» **REQUIREMENT**:
Only those lines running from the start of the listing below through the line that holds "the package.json generator" are to be written out, exactly and in full.
────────
(** * forge-npm-pkg: the manifest, version and workflow generators

    A shallow embedding of the scaffolding core of forge-npm-pkg:

    - [Generators]      the package.json generator (generatePackageJson,
                        generateEntryPoints, generateScripts,
                        generateDevDependencies);
    - [VersionFetcher]  the npm version fetcher with its two fallbacks
                        (compareVersions, generateWarning,
                        getStableFallbackVersion, getLatestVersionWithFallback);
    - [NodeFetcher]     the Node.js LTS fetcher (isPastEOL, getNodeLTSVersions);
    - [ActionsFetcher]  the GitHub Actions version fetcher
                        (fetchLatestMajorVersion, fetchLatestActionVersions);
    - [Workflows]       the CI and CD workflow generators (generateCIWorkflow,
                        generateCDWorkflow), and [LegacyWorkflows] the earlier
                        CI generator with fixed versions.

    JavaScript objects used as dictionaries are finite maps ([gmap]) keyed by
    strings, numbers that the code only uses as integers are [Z], and the
    network and the clock are inputs of the functions that consult them. *)

From Stdlib Require Import ZArith String Ascii List Bool Lia DecimalString.
From Stdlib Require Import Sorting.Sorted Sorting.Permutation.
From Stdlib Require DecimalPos.
From stdpp Require Import base gmap strings list sorting.

Local Open Scope string_scope.

(** ** JavaScript built-ins used by the generators *)

Module JS.

(** The double-quote character, for template literals that contain one. *)
Definition dquote : string := String (ascii_of_nat 34) EmptyString.

(** The line feed of a template literal that spans several lines. *)
Definition nl : string := String (ascii_of_nat 10) EmptyString.

(** [String.prototype.includes]. *)
Fixpoint includes (needle hay : string) {struct hay} : bool :=
  String.prefix needle hay ||
  match hay with
  | EmptyString => false
  | String _ rest => includes needle rest
  end.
────────
» **WRITTEN REPLY**:
(** * forge-npm-pkg: the manifest, version and workflow generators

    A shallow embedding of the scaffolding core of forge-npm-pkg:

    - [Generators]      the package.json generator (generatePackageJson,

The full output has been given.